## Stored items
● ● ●

(* ================================================================= *)
(** ** package utility *)

(** For bounds in order, [Clamp] returns a value that is neither below
    [min] nor above [max], leaves a value within the bounds as it is, and
    clamping twice is clamping once. *)
Theorem Clamp_bounds (value lo hi : float) :
  (hi <? lo) = false ->
  (Clamp value lo hi <? lo) = false /\ (hi <? Clamp value lo hi) = false
  /\ Clamp (Clamp value lo hi) lo hi = Clamp value lo hi
  /\ ((value <? lo) = false -> (hi <? value) = false -> Clamp value lo hi = value).
Proof.
  intros Hord. unfold Clamp.
  destruct (value <? lo) eqn:Hlo.
  - rewrite ltb_irrefl, Hord. repeat split; auto using ltb_irrefl. discriminate.
  - destruct (hi <? value) eqn:Hhi.
    + rewrite ltb_irrefl. destruct (hi <? lo) eqn:E; [discriminate|].
      repeat split; auto. discriminate.
    + rewrite Hlo, Hhi. repeat split; auto.
Qed.

Lemma Clamp_bounds_witness :
  (Clamp 2 0 1 <? 0) = false /\ (1 <? Clamp 2 0 1) = false
  /\ Clamp (Clamp 2 0 1) 0 1 = Clamp 2 0 1
  /\ ((2 <? 0) = false -> (1 <? 2) = false -> Clamp 2 0 1 = 2).
Proof. apply (Clamp_bounds 2 0 1). reflexivity. Defined.

Lemma channel_saturates (x : float) :
  ((1 <? x) = true -> uint8 (255.999 * Clamp x 0 1) = 255%Z)
  /\ ((x <? 0) = true -> uint8 (255.999 * Clamp x 0 1) = 0%Z).
Proof.
  unfold Clamp. split; intros H.
  - destruct (x <? 0) eqn:E.
    + assert (C : (1 <? 0) = true) by exact (ltb_trans _ _ _ H E). discriminate C.
    + rewrite H. vm_compute. reflexivity.
  - rewrite H. vm_compute. reflexivity.
Qed.

(** [ConvertColorToUint8] saturates: a channel above 1 becomes 255, a
    channel below 0 becomes 0, however far out of range it is, and alpha is
    always 255. *)
Theorem ConvertColorToUint8_saturates (color : Color) :
  RGBA_A (ConvertColorToUint8 color) = 255%Z
  /\ ((1 <? R color) = true -> RGBA_R (ConvertColorToUint8 color) = 255%Z)
  /\ ((R color <? 0) = true -> RGBA_R (ConvertColorToUint8 color) = 0%Z)
  /\ ((1 <? G color) = true -> RGBA_G (ConvertColorToUint8 color) = 255%Z)
  /\ ((G color <? 0) = true -> RGBA_G (ConvertColorToUint8 color) = 0%Z)
  /\ ((1 <? B color) = true -> RGBA_B (ConvertColorToUint8 color) = 255%Z)
  /\ ((B color <? 0) = true -> RGBA_B (ConvertColorToUint8 color) = 0%Z).
Proof.
  unfold ConvertColorToUint8. cbn [RGBA_R RGBA_G RGBA_B RGBA_A].
  split; [reflexivity|].
  repeat split; apply channel_saturates.
Qed.

Lemma ConvertColorToUint8_saturates_witness :
  RGBA_R (ConvertColorToUint8 (mkColor 7 (-3) 0.5)) = 255%Z
  /\ RGBA_G (ConvertColorToUint8 (mkColor 7 (-3) 0.5)) = 0%Z.
Proof.
  destruct (ConvertColorToUint8_saturates (mkColor 7 (-3) 0.5))
    as (_ & HR & _ & _ & HG & _).
  split; [apply HR | apply HG]; reflexivity.
Defined.

(* ================================================================= *)
(** ** package material *)

(** [min] and [max] return one of their arguments; [min] is not above
    and [max] not below either argument.  When the second argument is NaN
    they return it, so a NaN color component or a NaN dot product passes
    through the clamps of [ComputeColor]. *)
Theorem min_max_select (a b : float) :
  (min a b = a \/ min a b = b)
  /\ (a <? min a b) = false /\ (b <? min a b) = false
  /\ (max a b = a \/ max a b = b)
  /\ (max a b <? a) = false /\ (max a b <? b) = false
  /\ min a nan = nan /\ max a nan = nan.
Proof.
  unfold min, max. rewrite !ltb_nan_r, !ltb_nan_l.
  destruct (a <? b) eqn:Hab; destruct (b <? a) eqn:Hba;
    try (rewrite (ltb_asym _ _ Hab) in Hba; discriminate);
    repeat split; auto using ltb_irrefl.
Qed.

Section ShadingLocal.

Variable pow : float -> float -> float.

Lemma lightContribution_local (m : Material) (hit hit' : Hit) (ray ray' : Ray)
      (light : Light) :
  Position hit = Position hit' -> Normal hit = Normal hit' ->
  Direction ray = Direction ray' ->
  lightContribution pow m hit ray light = lightContribution pow m hit' ray' light.
Proof. unfold lightContribution. intros -> -> ->. reflexivity. Qed.

(** [ComputeColor] looks at the material, the lights, the position and the
    normal of the hit and the direction of the ray, and at nothing else: the
    shapes of the scene do not enter (a light contributes whether or not a
    shape stands in its way), nor do the hit's [t] and shape or the origin of
    the ray. *)
Theorem ComputeColor_local (m : Material) (hit hit' : Hit) (s s' : Scene) (ray ray' : Ray) :
  Lights s = Lights s' ->
  Position hit = Position hit' -> Normal hit = Normal hit' ->
  Direction ray = Direction ray' ->
  ComputeColor pow m hit s ray = ComputeColor pow m hit' s' ray'.
Proof.
  intros HL HP HN HD. unfold ComputeColor. rewrite HL.
  assert (E : forall lights base,
             fold_left (fun color light =>
                          Color_Add color (lightContribution pow m hit ray light))
                       lights base
             = fold_left (fun color light =>
                            Color_Add color (lightContribution pow m hit' ray' light))
                         lights base).
  { induction lights as [|l ls IH]; intros base; simpl; [reflexivity|].
    rewrite (lightContribution_local m hit hit' ray ray' l HP HN HD). apply IH. }
  rewrite E. reflexivity.
Qed.

End ShadingLocal.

● ● ●

## WHAT IS EXPECTED
An exact copy of every record is needed.

## ANSWER SPACE
(* ================================================================= *)
(** ** package utility *)

(** For bounds in order, [Clamp] returns a value that is neither below
    [min] nor above [max], leaves a value within the bounds as it is, and
    clamping twice is clamping once. *)
Theorem Clamp_bounds (value lo hi : float) :
  (hi <? lo) = false ->
  (Clamp value lo hi <? lo) = false /\ (hi <? Clamp value lo hi) = false
  /\ Clamp (Clamp value lo hi) lo hi = Clamp value lo hi
  /\ ((value <? lo) = false -> (hi <? value) = false -> Clamp value lo hi = value).
Proof.
  intros Hord. unfold Clamp.
  destruct (value <? lo) eqn:Hlo.
  - rewrite ltb_irrefl, Hord. repeat split; auto using ltb_irrefl. discriminate.
  - destruct (hi <? value) eqn:Hhi.
    + rewrite ltb_irrefl. destruct (hi <? lo) eqn:E; [discriminate|].
      repeat split; auto. discriminate.
    + rewrite Hlo, Hhi. repeat split; auto.
Qed.

Lemma Clamp_bounds_witness :
  (Clamp 2 0 1 <? 0) = false /\ (1 <? Clamp 2 0 1) = false
  /\ Clamp (Clamp 2 0 1) 0 1 = Clamp 2 0 1
  /\ ((2 <? 0) = false -> (1 <? 2) = false -> Clamp 2 0 1 = 2).
Proof. apply (Clamp_bounds 2 0 1). reflexivity. Defined.

Lemma channel_saturates (x : float) :
  ((1 <? x) = true -> uint8 (255.999 * Clamp x 0 1) = 255%Z)
  /\ ((x <? 0) = true -> uint8 (255.999 * Clamp x 0 1) = 0%Z).
Proof.
  unfold Clamp. split; intros H.
  - destruct (x <? 0) eqn:E.
    + assert (C : (1 <? 0) = true) by exact (ltb_trans _ _ _ H E). discriminate C.
    + rewrite H. vm_compute. reflexivity.
  - rewrite H. vm_compute. reflexivity.
Qed.

(** [ConvertColorToUint8] saturates: a channel above 1 becomes 255, a
    channel below 0 becomes 0, however far out of range it is, and alpha is
    always 255. *)
Theorem ConvertColorToUint8_saturates (color : Color) :
  RGBA_A (ConvertColorToUint8 color) = 255%Z
  /\ ((1 <? R color) = true -> RGBA_R (ConvertColorToUint8 color) = 255%Z)
  /\ ((R color <? 0) = true -> RGBA_R (ConvertColorToUint8 color) = 0%Z)
  /\ ((1 <? G color) = true -> RGBA_G (ConvertColorToUint8 color) = 255%Z)
  /\ ((G color <? 0) = true -> RGBA_G (ConvertColorToUint8 color) = 0%Z)
  /\ ((1 <? B color) = true -> RGBA_B (ConvertColorToUint8 color) = 255%Z)
  /\ ((B color <? 0) = true -> RGBA_B (ConvertColorToUint8 color) = 0%Z).
Proof.
  unfold ConvertColorToUint8. cbn [RGBA_R RGBA_G RGBA_B RGBA_A].
  split; [reflexivity|].
  repeat split; apply channel_saturates.
Qed.

Lemma ConvertColorToUint8_saturates_witness :
  RGBA_R (ConvertColorToUint8 (mkColor 7 (-3) 0.5)) = 255%Z
  /\ RGBA_G (ConvertColorToUint8 (mkColor 7 (-3) 0.5)) = 0%Z.
Proof.
  destruct (ConvertColorToUint8_saturates (mkColor 7 (-3) 0.5))
    as (_ & HR & _ & _ & HG & _).
  split; [apply HR | apply HG]; reflexivity.
Defined.

(* ================================================================= *)
(** ** package material *)

(** [min] and [max] return one of their arguments; [min] is not above
    and [max] not below either argument.  When the second argument is NaN
    they return it, so a NaN color component or a NaN dot product passes
    through the clamps of [ComputeColor]. *)
Theorem min_max_select (a b : float) :
  (min a b = a \/ min a b = b)
  /\ (a <? min a b) = false /\ (b <? min a b) = false
  /\ (max a b = a \/ max a b = b)
  /\ (max a b <? a) = false /\ (max a b <? b) = false
  /\ min a nan = nan /\ max a nan = nan.
Proof.
  unfold min, max. rewrite !ltb_nan_r, !ltb_nan_l.
  destruct (a <? b) eqn:Hab; destruct (b <? a) eqn:Hba;
    try (rewrite (ltb_asym _ _ Hab) in Hba; discriminate);
    repeat split; auto using ltb_irrefl.
Qed.

Section ShadingLocal.

Variable pow : float -> float -> float.

Lemma lightContribution_local (m : Material) (hit hit' : Hit) (ray ray' : Ray)
      (light : Light) :
  Position hit = Position hit' -> Normal hit = Normal hit' ->
  Direction ray = Direction ray' ->
  lightContribution pow m hit ray light = lightContribution pow m hit' ray' light.
Proof. unfold lightContribution. intros -> -> ->. reflexivity. Qed.

(** [ComputeColor] looks at the material, the lights, the position and the
    normal of the hit and the direction of the ray, and at nothing else: the
    shapes of the scene do not enter (a light contributes whether or not a
    shape stands in its way), nor do the hit's [t] and shape or the origin of
    the ray. *)
Theorem ComputeColor_local (m : Material) (hit hit' : Hit) (s s' : Scene) (ray ray' : Ray) :
  Lights s = Lights s' ->
  Position hit = Position hit' -> Normal hit = Normal hit' ->
  Direction ray = Direction ray' ->
  ComputeColor pow m hit s ray = ComputeColor pow m hit' s' ray'.
Proof.
  intros HL HP HN HD. unfold ComputeColor. rewrite HL.
  assert (E : forall lights base,
             fold_left (fun color light =>
                          Color_Add color (lightContribution pow m hit ray light))
                       lights base
             = fold_left (fun color light =>
                            Color_Add color (lightContribution pow m hit' ray' light))
                         lights base).
  { induction lights as [|l ls IH]; intros base; simpl; [reflexivity|].
    rewrite (lightContribution_local m hit hit' ray ray' l HP HN HD). apply IH. }
  rewrite E. reflexivity.
Qed.

End ShadingLocal.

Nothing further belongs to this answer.